-- Data records --

================

(** ** The text filters *)





(** ** Writing and reading a crew parameter *)

Lemma digit_char (n : Z) :
  0 <= n ->
  let c := ascii_of_nat (Z.to_nat (48 + n mod 10)) in
  code c = 48 + n mod 10 /\ is_digit c = true /\
  Ascii.eqb c "," = false /\ is_space c = false.
Proof.
  intros Hn c.
  assert (Hm : 0 <= n mod 10 < 10) by (apply Z.mod_pos_bound; lia).
  assert (Hc : code c = 48 + n mod 10).
  { unfold code, c. rewrite nat_ascii_embedding by lia. lia. }
  split; [exact Hc|]. unfold is_digit, is_space. rewrite Hc.
  split; [lia|]. split; [|lia].
  apply Ascii.eqb_neq. intros E.
  assert (code c = 44) by (rewrite E; reflexivity). lia.
Qed.

Lemma digits_head (fuel : nat) :
  forall n rest,
    0 <= n ->
    exists d t, digits (S fuel) n rest = String d t /\ is_digit d = true.
Proof.
  induction fuel as [|fuel IH]; intros n rest Hn.
  - destruct (digit_char n Hn) as (_ & Hd & _).
    cbn [digits]. destruct (n <? 10); eauto.
  - destruct (digit_char n Hn) as (_ & Hd & _).
    change (digits (S (S fuel)) n rest)
      with (let rest' := String (ascii_of_nat (Z.to_nat (48 + n mod 10)))
                                rest in
            if n <? 10 then rest' else digits (S fuel) (n / 10) rest').
    cbn zeta. destruct (n <? 10); [eauto|].
    apply IH. apply Z.div_pos; lia.
Qed.

Lemma digits_plain (fuel : nat) :
  forall n rest,
    0 <= n -> plain rest = true -> plain (digits fuel n rest) = true.
Proof.
  induction fuel as [|fuel IH]; intros n rest Hn Hrest; [exact Hrest|].
  destruct (digit_char n Hn) as (_ & _ & Hcomma & Hspace).
  cbn [digits]. cbn zeta.
  assert (Hp : plain (String (ascii_of_nat (Z.to_nat (48 + n mod 10))) rest)
               = true).
  { cbn [plain]. now rewrite Hcomma, Hspace, Hrest. }
  destruct (n <? 10); [exact Hp|].
  apply IH; [apply Z.div_pos; lia | exact Hp].
Qed.

(** Reading the digits of [n] back gives [n]. *)
Lemma decimal_digits (fuel : nat) :
  forall n,
    0 <= n < 2 ^ Z.of_nat (S fuel) ->
    exists k,
      1 <= k /\ (k = 1 \/ 10 ^ (k - 1) <= n) /\
      forall rest acc seen after_digit,
        decimal (digits (S fuel) n rest) acc seen after_digit =
        decimal rest (acc * 10 ^ k + n) (seen + k) true.
Proof.
  assert (Hone : forall fuel n,
             0 <= n < 10 ->
             forall rest acc seen after_digit,
               decimal (digits (S fuel) n rest) acc seen after_digit =
               decimal rest (acc * 10 ^ 1 + n) (seen + 1) true).
  { intros f n Hn rest acc seen b.
    destruct (digit_char n (proj1 Hn)) as (Hc & Hd & _).
    cbn [digits]. cbn zeta.
    assert ((n <? 10) = true) as -> by (apply Z.ltb_lt; lia).
    cbn [decimal]. rewrite Hd, Hc.
    rewrite Z.mod_small by lia. f_equal; lia. }
  induction fuel as [|fuel IH]; intros n Hn.
  - change (2 ^ Z.of_nat 1) with 2 in Hn.
    exists 1. split; [lia|]. split; [now left|]. apply Hone. lia.
  - destruct (Z.ltb_spec n 10) as [Hsmall|Hbig].
    { exists 1. split; [lia|]. split; [now left|]. apply Hone. lia. }
    assert (Hq : 0 <= n / 10 < 2 ^ Z.of_nat (S fuel)).
    { split; [apply Z.div_pos; lia|].
      apply Z.div_lt_upper_bound; [lia|].
      replace (Z.of_nat (S (S fuel))) with (Z.succ (Z.of_nat (S fuel)))
        in Hn by lia.
      rewrite Z.pow_succ_r in Hn by lia. lia. }
    destruct (IH (n / 10) Hq) as (k & Hk & Hlow & Hread).
    pose proof (Z.div_mod n 10 ltac:(lia)) as Hdm.
    assert (Hm : 0 <= n mod 10 < 10) by (apply Z.mod_pos_bound; lia).
    exists (k + 1). split; [lia|]. split.
    { right. replace (k + 1 - 1) with (Z.succ (k - 1)) by lia.
      rewrite Z.pow_succ_r by lia.
      destruct Hlow as [->|Hlow]; [simpl; lia | lia]. }
    intros rest acc seen b.
    destruct (digit_char n (proj1 Hn)) as (Hc & Hd & _).
    change (digits (S (S fuel)) n rest)
      with (let rest' := String (ascii_of_nat (Z.to_nat (48 + n mod 10)))
                                rest in
            if n <? 10 then rest' else digits (S fuel) (n / 10) rest').
    cbn zeta.
    assert ((n <? 10) = false) as -> by (apply Z.ltb_ge; lia).
    rewrite Hread. cbn [decimal]. rewrite Hd, Hc.
    rewrite Z.pow_add_r, Z.pow_1_r by lia. f_equal; lia.
Qed.

(** The white space of [int] is white space of [str.strip]. *)
Lemma int_space_is_space (c : ascii) :
  is_space c = false -> is_int_space c = false.
Proof.
  unfold is_space, is_int_space.
  destruct ((9 <=? code c) && (code c <=? 13)); [discriminate|].
  destruct (Z.eqb_spec (code c) 32) as [->|_]; [discriminate|].
  destruct ((28 <=? code c) && (code c <=? 32)); [discriminate|].
  simpl. trivial.
Qed.

Lemma rstrip_plain (s : string) :
  plain s = true -> rstrip is_int_space s = s.
Proof.
  induction s as [|c s IH]; [reflexivity|]. cbn [plain rstrip].
  rewrite !andb_true_iff, !negb_true_iff. intros [[_ Hc] Hs].
  rewrite (IH Hs), (int_space_is_space c Hc). now destruct s.
Qed.

Lemma strip_plain (s : string) :
  plain s = true -> rstrip is_int_space (lstrip is_int_space s) = s.
Proof.
  intros Hs.
  assert (lstrip is_int_space s = s) as ->; [|now apply rstrip_plain].
  destruct s as [|c s]; [reflexivity|]. cbn [plain] in Hs. cbn [lstrip].
  rewrite !andb_true_iff, !negb_true_iff in Hs.
  destruct Hs as [[_ Hc] _]. now rewrite (int_space_is_space c Hc).
Qed.

Lemma int_after_space (s : string) : int (String " " s) = int s.
Proof. reflexivity. Qed.

Lemma int_of_digits (d : ascii) (t : string) (n k : Z) :
  is_digit d = true -> plain (String d t) = true ->
  decimal (String d t) 0 0 false = Some (n, k) -> k <= int_max_str_digits ->
  int (String d t) = Some n.
Proof.
  intros Hd Hp Hread Hk. unfold int. rewrite (strip_plain _ Hp).
  assert (Hbody : (match decimal (String d t) 0 0 false with
                   | Some (n0, seen) =>
                       if seen <=? int_max_str_digits
                       then Some (1 * n0) else None
                   | None => None
                   end) = Some n).
  { rewrite Hread. apply Z.leb_le in Hk. rewrite Hk. f_equal. lia. }
  destruct d as [[] [] [] [] [] [] [] []]; try discriminate Hd;
    exact Hbody.
Qed.

(** What [str] writes, [int] reads back. *)
Lemma int_str (n : Z) :
  - 10 ^ 4300 < n < 10 ^ 4300 -> int (str n) = Some n.
Proof.
  assert (Hbound : forall k, 4300 <= k -> 10 ^ 4300 <= 10 ^ k).
  { intros k Hk. apply Z.pow_le_mono_r; [reflexivity | exact Hk]. }
  revert Hbound. generalize (10 ^ 4300). intros bound Hbound Hn.
  assert (Hnat : forall m,
             0 <= m < bound ->
             exists d t k,
               digits (S (Z.to_nat (Z.log2 m))) m EmptyString = String d t /\
               is_digit d = true /\ plain (String d t) = true /\
               decimal (String d t) 0 0 false = Some (m, k) /\
               k <= int_max_str_digits).
  { intros m Hm.
    destruct (digits_head (Z.to_nat (Z.log2 m)) m EmptyString (proj1 Hm))
      as (d & t & E & Hd).
    assert (Hfuel : 0 <= m < 2 ^ Z.of_nat (S (Z.to_nat (Z.log2 m)))).
    { split; [lia|].
      rewrite Nat2Z.inj_succ, Z2Nat.id by apply Z.log2_nonneg.
      destruct (Z.eq_dec m 0) as [->|Hpos]; [reflexivity|].
      apply Z.log2_spec. lia. }
    destruct (decimal_digits _ m Hfuel) as (k & Hk & Hlow & Hread).
    exists d, t, k. split; [exact E|]. split; [exact Hd|].
    split; [rewrite <- E; apply digits_plain; [lia | reflexivity]|].
    split.
    - rewrite <- E, Hread. cbn [decimal]. f_equal; f_equal; lia.
    - unfold int_max_str_digits. destruct Hlow as [->|Hlow]; [lia|].
      destruct (Z.le_gt_cases k 4300) as [H|H]; [exact H|].
      exfalso.
      assert (bound <= 10 ^ (k - 1)) by (apply Hbound; lia).
      lia. }
  unfold str. destruct (Z.ltb_spec n 0) as [Hneg|Hpos].
  - destruct (Hnat (- n)) as (d & t & k & E & Hd & Hp & Hread & Hk); [lia|].
    rewrite E. unfold int.
    assert (Hp' : plain (String "-" (String d t)) = true).
    { cbn [plain]. cbn [plain] in Hp. now rewrite Hp. }
    rewrite (strip_plain _ Hp'), Hread.
    apply Z.leb_le in Hk. rewrite Hk. f_equal. lia.
  - destruct (Hnat n) as (d & t & k & E & Hd & Hp & Hread & Hk); [lia|].
    rewrite E. now apply int_of_digits with k.
Qed.

Lemma str_plain (n : Z) : plain (str n) = true.
Proof.
  unfold str. destruct (Z.ltb_spec n 0).
  - cbn [plain]. rewrite digits_plain; [reflexivity | lia | reflexivity].
  - apply digits_plain; [lia | reflexivity].
Qed.

Lemma split_plain (s : string) : plain s = true -> split "," s = [s].
Proof.
  induction s as [|c s IH]; [reflexivity|]. cbn [plain split].
  rewrite !andb_true_iff, !negb_true_iff. intros [[Hc _] Hs].
  now rewrite Hc, (IH Hs).
Qed.

Lemma split_plain_comma (s t : string) :
  plain s = true ->
  split "," (s ++ String "," t) = s :: split "," t.
Proof.
  induction s as [|c s IH]; [reflexivity|]. cbn [plain].
  rewrite !andb_true_iff, !negb_true_iff. intros [[Hc _] Hs].
  change (String c s ++ String "," t)%string
    with (String c (s ++ String "," t)).
  cbn [split]. now rewrite Hc, (IH Hs).
Qed.

Lemma split_after_space (w : string) (p : string) (ps : list string) :
  split "," w = p :: ps -> split "," (String " " w) = String " " p :: ps.
Proof. intros E. cbn [split]. now rewrite E. Qed.

Lemma split_write_ids (spaced : bool) (ids : list Z) :
  ids <> [] -> split "," (write_ids spaced ids) = written_pieces spaced ids.
Proof.
  induction ids as [|n rest IH]; intros Hne; [now elim Hne|].
  destruct rest as [|m rest].
  - simpl. apply split_plain, str_plain.
  - change (write_ids spaced (n :: m :: rest))
      with (str n ++ String "," (if spaced then " " else "") ++
            write_ids spaced (m :: rest))%string.
    assert (IH' : split "," (write_ids spaced (m :: rest)) =
                  written_pieces spaced (m :: rest))
      by (apply IH; discriminate).
    destruct spaced.
    + change (str n ++ String "," " " ++ write_ids true (m :: rest))%string
        with (str n ++ String "," (String " "
                                      (write_ids true (m :: rest))))%string.
      rewrite (split_plain_comma _ _ (str_plain n)).
      unfold written_pieces in IH'.
      rewrite (split_after_space _ _ _ IH'). reflexivity.
    + change (str n ++ String "," "" ++ write_ids false (m :: rest))%string
        with (str n ++ String "," (write_ids false (m :: rest)))%string.
      rewrite (split_plain_comma _ _ (str_plain n)), IH'. reflexivity.
Qed.

(** X14. Reading a crew parameter that was written from keys gives the
    keys back: for a list of keys that is not empty, each written by
    [str] with at most 4300 digits, and a comma between them, with or
    without a space after it (the two ways of the tests and of the
    documentation of the parameter), [_params_to_ints] returns the list. *)
Theorem params_to_ints_reads_written_ids (spaced : bool) (ids : list Z) :
  ids <> [] ->
  (forall n, In n ids -> - 10 ^ 4300 < n < 10 ^ 4300) ->
  FlightViewSet._params_to_ints (write_ids spaced ids) = Ok ids.
Proof.
  intros Hne Hsize. unfold FlightViewSet._params_to_ints.
  rewrite (split_write_ids spaced ids Hne).
  destruct ids as [|n rest]; [now elim Hne|].
  unfold written_pieces. cbn [FlightViewSet.int_each].
  rewrite (int_str n) by (apply Hsize; now left).
  assert (Hrest : FlightViewSet.int_each
                    (map (fun m => ((if spaced then " " else "") ++ str m)%string)
                         rest) = Ok rest).
  { assert (Hs : forall m, In m rest -> - 10 ^ 4300 < m < 10 ^ 4300)
      by (intros m Hm; apply Hsize; now right).
    clear Hne Hsize. induction rest as [|m rest IH]; [reflexivity|].
    cbn [map FlightViewSet.int_each].
    assert (int ((if spaced then " " else "") ++ str m) = Some m) as ->.
    { destruct spaced; [apply (eq_trans (int_after_space (str m)))|];
        apply int_str; apply Hs; now left. }
    rewrite IH; [reflexivity|]. intros k Hk. apply Hs. now right. }
  rewrite Hrest. reflexivity.
Qed.

(** ** Which seats can be ordered *)

Lemma taken_places_In (db : DB) (f : Flight.t) (row seat : Z) :
  In (row, seat) (taken_places db f) <->
  In (row, seat, Flight.id f) (map seat_key (tickets db)).
Proof.
  unfold taken_places, seats_on. rewrite !in_map_iff. split.
  - intros (t & E & Hin). apply filter_In in Hin. destruct Hin as [Hin Hf].
    apply Z.eqb_eq in Hf. injection E as <- <-. exists t.
    split; [|exact Hin]. unfold seat_key. now rewrite Hf.
  - intros (t & E & Hin). unfold seat_key in E. injection E as <- <- Hf.
    exists t. split; [reflexivity|]. apply filter_In.
    split; [exact Hin | now apply Z.eqb_eq].
Qed.

(** X16. [taken_places] of a flight tells which seats cannot be ordered
    any more: for a stored flight with a stored airplane and a seat inside
    the grid, the order request for this one seat succeeds if and only if
    the seat is not among the taken places of the flight. *)
Theorem free_seat_can_be_ordered (now user : Z) (db : DB) (f : Flight.t)
        (a : Airplane.t) (row seat : Z) :
  get Flight.id (flights db) (Flight.id f) = Some f ->
  get Airplane.id (airplanes db) (Flight.airplane f) = Some a ->
  0 < row < Airplane.rows a -> 0 < seat < Airplane.seats_in_row a ->
  ((exists db' o,
       OrderViewSet.create now user
                           [TicketSpec.Build row seat (Flight.id f)] db =
       (db', Ok o)) <->
   ~ In (row, seat) (taken_places db f)).
Proof.
  intros Hf Ha Hrow Hseat.
  set (s := TicketSpec.Build row seat (Flight.id f)).
  rewrite taken_places_In. split.
  - intros (db' & o & E). unfold OrderViewSet.create, bindM in E.
    destruct (OrderSerializer.tickets db [s]) as [tds|e] eqn:Hv;
      [|discriminate].
    apply tickets_validated_acceptable in Hv.
    apply Forall_inv in Hv. destruct Hv as (_ & _ & _ & _ & _ & Hfree).
    exact Hfree.
  - intros Hfree.
    assert (Hacc : Forall (entry_acceptable db) [s]).
    { constructor; [|constructor]. exists f, a.
      split; [exact Hf|]. split; [exact Ha|].
      split; [split; assumption | exact Hfree]. }
    destruct (many_intro db [s] Hacc) as [vs Hm].
    assert (Hv : OrderSerializer.tickets db [s] = Ok vs).
    { unfold OrderSerializer.tickets. now rewrite Hm. }
    destruct (create_order_validated now user [s] vs db Hv) as [Hok _].
    apply Hok. simpl. repeat constructor. intros [].
Qed.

================

-- Requirement --
In the answer, the lines from the first line of the data above through the line containing "is_space c = false." must appear exactly as written, with nothing else.

-- Output of the exercise --
(** ** The text filters *)





(** ** Writing and reading a crew parameter *)

Lemma digit_char (n : Z) :
  0 <= n ->
  let c := ascii_of_nat (Z.to_nat (48 + n mod 10)) in
  code c = 48 + n mod 10 /\ is_digit c = true /\
  Ascii.eqb c "," = false /\ is_space c = false.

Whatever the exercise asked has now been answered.